The settled statement produces no information to meet the prosecution's burden of justification. It contains a skeletal narrative furnishing no inference on the score of the officers' reasonable belief in Barry's authority.3 An appellate court cannot by speculation and surmise fill gaps in a settled statement. (Chaffin v. Wallace Finance Co., 136 Cal.App.2d Supp. 928, 930, 289 P.2d 313.) The record on appeal shows no adequate consent to the search.

Alternatively, the People justify the entry and search by the officers' broad power to take juvenile escapees into custody (Welf. & Inst.Code, s 625), claiming that the officers ‘obviously’ had reasonable cause to believe Rosalie, the fourth escapee, was in the house. The assertedly obvious is not obvious at all. Here, too, the reviewing court is asked to fill a gap in the record by exercising its imagination. The settled statement has it that the officers stopped at the house of the jailed Vasquez because they noticed an open front window. It describes no circumstance from which to draw an inference that the officers had an honest and strong suspicion of Rosalie's presence in the house. The process of review does not encounter the legal question whether such a suspicion would have authorized a warrantless entry, because the record fails to fulfill the prosecution's burden of showing that suspicion.

Judgment reversed.

FOOTNOTES

1.  Evidence Code, section 1235 provides: ‘Evidence of a statement made by a witness is not made inadmissible by the hearsay point in the trial. (See also Evid.Code, with his testimony at the hearing and is offered in compliance with Section 770.’ Section 770, in effect, requires that the witness be given an opportunity to explain or deny the prior statement at some point in the trial. (See also Evic.Code. ss 780(h), 785.)

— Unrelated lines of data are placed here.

(** ** Merging *)

Definition merge_head (m : gmap UserId PeerState) (e : UserId * PeerState) : gmap UserId PeerState :=
  match m !! e.1 with
  | Some local_ps => if updated_ms e.2 <=? updated_ms local_ps then m else <[e.1 := e.2]> m
  | None => <[e.1 := e.2]> m
  end.

Definition dag_merge (self remote : BraidDag) : BraidDag :=
  {| changesets :=
       foldl (λ m e, or_insert e.1 e.2 m) (changesets self) (map_to_list (changesets remote));
     peer_heads := foldl merge_head (peer_heads self) (map_to_list (peer_heads remote)) |}.
Lemma pending_edges_all d (l : list (ChangeId * Changeset)) :
  (∀ k c, (k, c) ∈ l → changesets d !! k = Some c) →
  pending_edges (parents_of d) ∅ l.*1 = foldr (λ c n, length (parents c) + n)%nat 0%nat l.*2.
Proof.
  induction l as [|[k c] l IH]; intros Hl; csimpl; [done|].
  rewrite bool_decide_false by set_solver. unfold parents_of at 1.
  rewrite (Hl k c) by by left. f_equal. apply IH. intros. apply Hl. by right.
Qed.

Lemma parents_of_missing d x : x ∉ (map_to_list (changesets d)).*1 → parents_of d x = [].
Proof.
  intros Hx. unfold parents_of. destruct (changesets d !! x) as [c|] eqn:Hc; [|done].
  exfalso. apply Hx, list_elem_of_fmap. exists (x, c). by rewrite elem_of_map_to_list.
Qed.

(** The search for ancestors terminates and is exact: it returns the
    changesets reachable from [id] along one or more parent pointers, those
    that are named as parents but missing from the DAG included. *)
Theorem ancestors_spec (d : BraidDag) (id : ChangeId) :
  ∃ s, ancestors id d = Some s ∧ ∀ x, x ∈ s ↔ tc (edge d) id x.
Proof.
  apply (ancestors_search (parents_of d) (map_to_list (changesets d)).*1).
  - apply NoDup_fst_map_to_list.
  - apply parents_of_missing.
  - rewrite pending_edges_all by (intros k c; apply elem_of_map_to_list).
    fold (changeset_values d). fold (edge_count d). lia.
Qed.

(** ** Descendants *)

(** Changesets are stored under their own identifier. *)
Definition dag_wf (d : BraidDag) : Prop := ∀ id c, changesets d !! id = Some c → cs_id c = id.

Lemma dag_wf_new : dag_wf dag_new.
Proof. intros id c Hc. simpl in Hc. by rewrite lookup_empty in Hc. Qed.

Lemma dag_wf_insert c d : dag_wf d → dag_wf (dag_insert c d).
Proof.
  intros Hwf id c'. unfold dag_insert, or_insert. simpl.
  destruct (changesets d !! cs_id c); [apply Hwf|].
  rewrite lookup_insert. case_decide as Hid; [|apply Hwf]. by intros [= <-].
Qed.

(** [y] is a stored changeset that names [x] as a parent. *)
Definition child (d : BraidDag) (x y : ChangeId) : Prop :=
  ∃ c, changesets d !! y = Some c ∧ x ∈ parents c.

Lemma push_child_lookup m p id x :
  default [] (push_child m p id !! x)
  = if bool_decide (p = x) then default [] (m !! x) ++ [id] else default [] (m !! x).
Proof.
  unfold push_child. case_bool_decide as E; [subst; by rewrite lookup_insert_eq|].
  by rewrite lookup_insert_ne.
Qed.

Lemma push_children_spec ps m id x y :
  y ∈ default [] (foldl (λ m p, push_child m p id) m ps !! x) ↔
  y ∈ default [] (m !! x) ∨ (y = id ∧ x ∈ ps).
Proof.
  revert m. induction ps as [|p ps IH]; intros m; simpl; [rewrite elem_of_nil; naive_solver|].
  rewrite IH, push_child_lookup, elem_of_cons. case_bool_decide as E; [subst p|naive_solver].
  rewrite elem_of_app, list_elem_of_singleton. naive_solver.
Qed.

Lemma children_index_spec d x y :
  dag_wf d → y ∈ default [] (children_index d !! x) ↔ child d x y.
Proof.
  intros Hwf. unfold children_index, child.
  assert (∀ l m, y ∈ default [] (foldl (λ m c, foldl (λ m p, push_child m p (cs_id c)) m (parents c)) m l !! x)
    ↔ y ∈ default [] (m !! x) ∨ ∃ c, c ∈ l ∧ cs_id c = y ∧ x ∈ parents c) as Hl.
  { induction l as [|c l IH]; intros m; simpl; [setoid_rewrite elem_of_nil; naive_solver|].
    rewrite IH, push_children_spec. setoid_rewrite elem_of_cons. naive_solver. }
  rewrite Hl, lookup_empty. simpl. rewrite elem_of_nil. setoid_rewrite elem_of_changeset_values. split.
  - intros [[]|(c & (id & Hid) & <- & Hx)]. exists c. by rewrite (Hwf id c Hid).
  - intros (c & Hy & Hx). right. exists c. split_and!; eauto.
Qed.

Lemma descendants_ok d id :
  dag_wf d → ∃ s, descendants_inclusive id d = Some s ∧ ∀ x, x ∈ s ↔ rtc (child d) id x.
Proof.
  intros Hwf. unfold descendants_inclusive.
  set (children := λ next, default [] (children_index d !! next)).
  assert (∀ x y, child_edge children x y ↔ child d x y) as Hce
    by (intros; by apply children_index_spec).
  destruct (descendants_search children (dom (changesets d)) id (S (S (dag_len d)))) as (s & Hs & Hr).
  - intros x y (c & Hc & _)%Hce. by apply elem_of_dom.
  - unfold dag_len. rewrite size_dom. lia.
  - exists s. split; [done|]. intros x. rewrite Hr. split; intros Hx.
    + eapply rtc_subrel; [|exact Hx]. intros ??. by apply Hce.
    + eapply rtc_subrel; [|exact Hx]. intros ??. by apply Hce.
Qed.

(** ** References and rolling up *)

Lemma elem_of_index_addrs i s a :
  a ∈ index_addrs i s ↔ a ∈ s ∨ ∃ p, entries i !! p = Some a.
Proof.
  unfold index_addrs.
  rewrite (foldl_union_set (λ e s, {[ e.2 ]} ∪ s) (λ e a, e.2 = a)) by set_solver.
  apply or_iff_compat_l. split.
  - intros ([p b] & Hin & <-). apply elem_of_index_iter in Hin. eauto.
  - intros [p Hp]. exists (p, a). by rewrite elem_of_index_iter.
Qed.

Definition in_index (a : ContentAddr) (i : SymlinkIndex) : Prop := ∃ p, entries i !! p = Some a.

2.  The prosecution's impeachment theory is questionable in any event. True, some authorities equate a claim of lost memory with inconsistency. (See Anthony v. Hobbie, 85 Cal.App.2d 798, 804, 193 P.2d 748; Wigmore on Evidence (3d ed.) s 1043, pp. 736—737; Carnovale, The Evidentiary Use of a Witness's Prior Extrajudicial Statement, 39 U.Det.L.J. 393, 397.) In this case each girl testified that she had escaped from the juvenile hall, then asserted loss of memory when asked if she had made a statement to the police after her recapture. At that point the attempted ‘impeachment’ occurred. What was the purpose of the so-called impeachment? To prove that the witness was lying when she admitted escape from the juvenile hall? To all appearances the prosecution was not interested in attacking her admission of escape but in inoculating the record with her extrajudicial statement for its own sake. Prejudice slips in with such artfully contrived ‘impeachment.’ (See People v. Flores, 37 Cal.App.2d 282, 287, 99 P.2d 326.) A prosecutor alert to protect his record on appeal will weigh such opportunities with great care.

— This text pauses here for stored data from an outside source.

Lemma commit_unsent {A} n fault (old : T) (r : A) s i d d' r' o :
  net_ok n → net_replicas n !! i = Some d → ok s → commit fault old r (set_d_state s d) = (d', r', o) →
  net_ok (keep_unsent n i d' s).
Proof.
  intros Hn Hi Hs Hc. pose proof Hn as (_ & _ & Hr). specialize (Hr i d Hi). apply net_ok_unsent; [done..|].
  eapply commit_installs; [eapply replica_ok_mono; [|exact Hr]; set_solver| |done].
  apply derived_elem; [|set_solver]. apply Forall_app. split; [by apply pool_ok|by apply Forall_singleton].
Qed.

Lemma net_step_ok n n' : net_ok n → net_step n n' → net_ok n'.
Proof.
  intros Hn Hstep. pose proof Hn as (Hl & Hu & Hr). pose proof (λ i, pool_ok n i Hn) as Hp.
  assert (Hin : ∀ i, log_states (net_log n) ⊆ pool_of n i) by (intros i; unfold pool_of; set_solver).
  destruct Hstep as [n i fault crdt stored Hi Hlog|n i d fault crdt stored Hi Hlog|n i d d' f fault msg id t Hi Hok Hc
    |n i d d' f fault msg id t Hi Hok Hc|n i d d' f fault r o Hi Hok Hc|n i d d' f s fault r o Hi Hf Hok Hc
    |n i d d' f fault err Hi Hf Hc|n i d fault events notice Hi Hev He|n i d fault crdt stored Hi Hlog|n e He].
  - apply net_ok_quiet; [done|]. by eapply replica_ok_new.
  - apply net_ok_quiet; [done|]. eapply replica_ok_new; eauto. intros; by eapply Hr.
  - by eapply commit_sent.
  - unfold doc_try_update in Hc. destruct (f (d_state d)) as [s [[]|]]; [|done]. by eapply commit_sent.
  - by eapply commit_unsent.
  - unfold doc_try_update in Hc. rewrite Hf in Hc. by eapply commit_unsent.
  - apply net_ok_quiet; [done|]. unfold doc_try_update in Hc. destruct (f (d_state d)) as [s []]; simplify_eq/=; eauto.
  - apply net_ok_quiet; [done|]. destruct notice; [eapply replica_ok_event|eapply replica_ok_crdt..]; naive_solver.
  - apply net_ok_quiet; [done|]. eapply replica_ok_refresh; eauto.
  - split; simpl; [|split; [exact Hu|]].
    + apply Forall_app_2, Forall_singleton; [done|].
      destruct e as [? ? c ?| | | |]; simpl in *; auto. destruct He as [-> Hs].
      split_and!; [done| |by rewrite Hs]. rewrite Hs. unfold state_for in *.
      by destruct (decode_envelope c) as [[]|].
    + intros i d Hd. eapply replica_ok_mono; [|by apply Hr]. unfold pool_of. simpl. rewrite log_states_app.
      change (unsent {| net_log := net_log n ++ [e]; net_replicas := net_replicas n; net_unsent := net_unsent n |} i) with (unsent n i).
      set_solver.
Qed.
(** The documents an operation touches; the outcome of storing each and of
    sending the notice are arguments. *)
Record RealmDocs : Type := {
  rd_attention : AttentionDocument;
  rd_blessings : Document BlessingDocument I;
  rd_tokens : Document TokenDocument I;
}.
Definition set_rd_tokens (t : Document TokenDocument I) (r : RealmDocs) : RealmDocs :=
  {| rd_attention := rd_attention r; rd_blessings := rd_blessings r; rd_tokens := t |}.
Definition set_rd_blessings (b : Document BlessingDocument I) (r : RealmDocs) : RealmDocs :=
  {| rd_attention := rd_attention r; rd_blessings := b; rd_tokens := rd_tokens r |}.

(** [try_update], then the notice. *)
Definition update_and_send {A} (fault : option DbError) (sent : Result unit IndraError) (m : M TokenDocument TokenError A)
    : M RealmDocs IndraError A := λ r,
  match doc_try_update fault (lift_err token_error_message m) (rd_tokens r) with
  | (t, Err e, _) => (set_rd_tokens t r, Err e)
  | (t, Ok a, _) => (set_rd_tokens t r, match sent with Ok _ => Ok a | Err e => Err e end)
  end.

(** The check of the three token operations: only the steward may act. *)
Definition as_steward {A} (id : list byte) (caller : arr32) (refusal : string) (m : M RealmDocs IndraError A) : M RealmDocs IndraError A := λ r,
  match find_token id (d_state (rd_tokens r)) with
  | None => (r, invalid "Token not found")
  | Some t => if negb (bool_decide (tok_steward t = caller)) then (r, invalid refusal) else m r
  end.

Definition pledge_token (fault : option DbError) (sent : Result unit IndraError) (now : Z) (id target : list byte) (caller : arr32) : M RealmDocs IndraError unit :=
  as_steward id caller "Not authorized: only the token's steward can pledge it" (update_and_send fault sent (pledge now id target)).
Definition release_token (fault : option DbError) (sent : Result unit IndraError) (id : list byte) (new_steward caller : arr32) : M RealmDocs IndraError unit :=
  as_steward id caller "Not authorized: only the token's steward can release it" (update_and_send fault sent (release id new_steward)).
Definition withdraw_token (fault : option DbError) (sent : Result unit IndraError) (id : list byte) (caller : arr32) : M RealmDocs IndraError unit :=
  as_steward id caller "Not authorized: only the token's steward can withdraw it" (update_and_send fault sent (withdraw id)).

(** The loop that validates the events to bless. *)
Fixpoint check_events (events : list FocusEvent) (blesser : arr32) (intention : list byte) (idxs : list nat) : Result unit IndraError :=
  match idxs with
  | [] => Ok tt
  | idx :: idxs =>
      match events !! idx with
      | None => invalid ("Invalid event index: " +:+ (i64_to_string (Z.of_nat idx) +:+ (" (only " +:+
                  (i64_to_string (Z.of_nat (length events)) +:+ " events exist)"))))
      | Some e =>
          if negb (bool_decide (fe_member e = blesser)) then
            invalid ("Event " +:+ (i64_to_string (Z.of_nat idx) +:+ " belongs to different member, not blesser"))
          else if negb (bool_decide (fe_intention_id e = Some intention)) then
            invalid ("Event " +:+ (i64_to_string (Z.of_nat idx) +:+ " is for different quest"))
          else check_events events blesser intention idxs
      end
  end.

Definition realm_bless_claim (bfault tfault : option DbError) (sent : Result unit IndraError) (now : Z) (blessing_id token_id : list byte)
    (intention : list byte) (claimant blesser : arr32) (idxs : list nat) : M RealmDocs IndraError (list byte) := λ r,
  match idxs with
  | [] => (r, invalid "Cannot bless with empty event indices")
  | _ =>
      match check_events (ad_events (rd_attention r)) blesser intention idxs with
      | Err e => (r, Err e)
      | Ok _ =>
          let claim := {| cl_intention_id := intention; cl_claimant := claimant |} in
          match doc_try_update bfault (lift_err blessing_error_message (bless_claim blessing_id now claim blesser idxs)) (rd_blessings r) with
          | (b, Err e, _) => (set_rd_blessings b r, Err e)
          | (b, Ok bid, _) =>
              match update_and_send tfault sent (mint token_id now claimant bid blesser intention idxs) (set_rd_blessings b r) with
              | (r, Ok _) => (r, Ok bid)
              | (r, Err e) => (r, Err e)
              end
          end
      end
  end.

(** The time between an event and the member's next one, in the order of the
    stored log. *)
Definition blessed_attention_duration (now : Z) (intention : list byte) (claimant : arr32) (r : RealmDocs) : Z :=
  let events := ad_events (rd_attention r) in
  sumZ (λ b, sumZ (span_at now events) (bl_event_indices b))
    (blessings_for_claim {| cl_intention_id := intention; cl_claimant := claimant |} (d_state (rd_blessings r))).

Definition realm_unblessed_indices (member : arr32) (intention : list byte) (r : RealmDocs) : list nat :=
  unblessed_event_indices member intention (focus_indices intention member (ad_events (rd_attention r))) (d_state (rd_blessings r)).

Definition unblessed_attention_duration (now : Z) (member : arr32) (intention : list byte) (r : RealmDocs) : Z :=
  sumZ (span_at now (ad_events (rd_attention r))) (realm_unblessed_indices member intention r).

Definition token_attention_millis (now : Z) (id : list byte) (r : RealmDocs) : Result Z IndraError :=
  match find_token id (d_state (rd_tokens r)) with
  | None => invalid "token not found"
  | Some t => Ok (compute_attention_millis (tok_event_indices t) now (rd_attention r))
  end.

Definition token_subjective_value `{ExpF64, PowF64} (now : Z) (id : list byte) (humanness : HumannessDocument)
    (sentiment : arr32 → option f64) (r : RealmDocs) : Result SubjectiveTokenValue IndraError :=
  match find_token id (d_state (rd_tokens r)) with
  | None => invalid "token not found"
  | Some t => Ok (subjective_value t (compute_attention_millis (tok_event_indices t) now (rd_attention r)) sentiment
                    (λ m, freshness_at m now humanness))
  end.

(** *** What they do *)

Lemma lift_err_ok {S E A} (msg : E → string) (m : M S E A) s s' a : lift_err msg m s = (s', Ok a) → m s = (s', Ok a).
Proof. unfold lift_err. destruct (m s) as [? [|]]; intros; simplify_eq; done. Qed.

Lemma update_and_send_ok {A} fault sent (m : M TokenDocument TokenError A) r r' a :
  update_and_send fault sent m r = (r', Ok a) →
  rd_attention r' = rd_attention r ∧ rd_blessings r' = rd_blessings r ∧
  m (d_state (rd_tokens r)) = (d_state (rd_tokens r'), Ok a) ∧ is_Some (d_snapshot (rd_tokens r')).
Proof.
  unfold update_and_send. destruct (doc_try_update fault _ _) as [[t [x|]] msg] eqn:E; [|done].
  destruct sent; intros; simplify_eq. apply try_update_ok in E as (E%lift_err_ok & Hs & _). done.
Qed.

(** Only the steward of a pledged token gives it away; it then belongs to the
    new steward, and no other token is touched. *)
Lemma release_token_ok fault sent id new_steward caller r r' :
  release_token fault sent id new_steward caller r = (r', Ok tt) →
  ∃ t, find_token id (d_state (rd_tokens r)) = Some t ∧ tok_steward t = caller ∧ is_Some (tok_pledged_to t) ∧
    find_token id (d_state (rd_tokens r')) = Some (hand_over new_steward t) ∧
    ∀ id', id' ≠ id → find_token id' (d_state (rd_tokens r')) = find_token id' (d_state (rd_tokens r)).
Proof.
  unfold release_token, as_steward. destruct (find_token id _) as [t|] eqn:Et; [|done].
  case_bool_decide as Ec; simpl; [|done]. intros (_ & _ & Hm & _)%update_and_send_ok. unfold release in Hm.
  unfold find_token in *. rewrite Et in Hm. case_bool_decide as Ep; [done|]. injection Hm as Hm.
  exists t. rewrite <-Hm. simpl. split_and!; try done.
  - by destruct (tok_pledged_to t).
  - by rewrite lookup_alter_eq, Et.
  - intros id' Hne. by rewrite lookup_alter_ne.
Qed.

(** Whoever is not the steward changes nothing. *)
Lemma not_steward_refused {A} id caller refusal (m : M RealmDocs IndraError A) r :
  (∀ t, find_token id (d_state (rd_tokens r)) = Some t → tok_steward t ≠ caller) →
  ∃ msg, as_steward id caller refusal m r = (r, invalid msg).
Proof.
  intros Hn. unfold as_steward. destruct (find_token id _) as [t|] eqn:Et; [|eauto].
  rewrite bool_decide_false by (by apply Hn). simpl. eauto.
Qed.

Lemma check_events_ok events blesser i idxs : check_events events blesser i idxs = Ok tt →
  ∀ idx, idx ∈ idxs → ∃ e, events !! idx = Some e ∧ fe_member e = blesser ∧ fe_intention_id e = Some i.
Proof.
  induction idxs as [|k idxs IH]; simpl; [set_solver|]. destruct (events !! k) as [e|] eqn:E; [|done].
  case_bool_decide; simpl; [|done]. case_bool_decide; simpl; [|done]. intros Hc idx [->|Hin]%elem_of_cons; eauto.
Qed.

3.  The following excerpt from the settled statement represents the evidentiary basis by which the reviewing court is asked to measure validity of the search: ‘Officer Castles testified that he and his partner returned to duty and at about 5.30 a.m. were in the same area. The officer noticed a front window in the Vasquez home was open. They went to the front door and knocked, and the door was opened by a person who identified himself as SAMUEL BARRY. The officers asked permission to come in and search the house. Defendant BARRY did not object.’

FRIEDMAN, Associate Justice.

PIERCE, P.J., and REGAN, J., concur.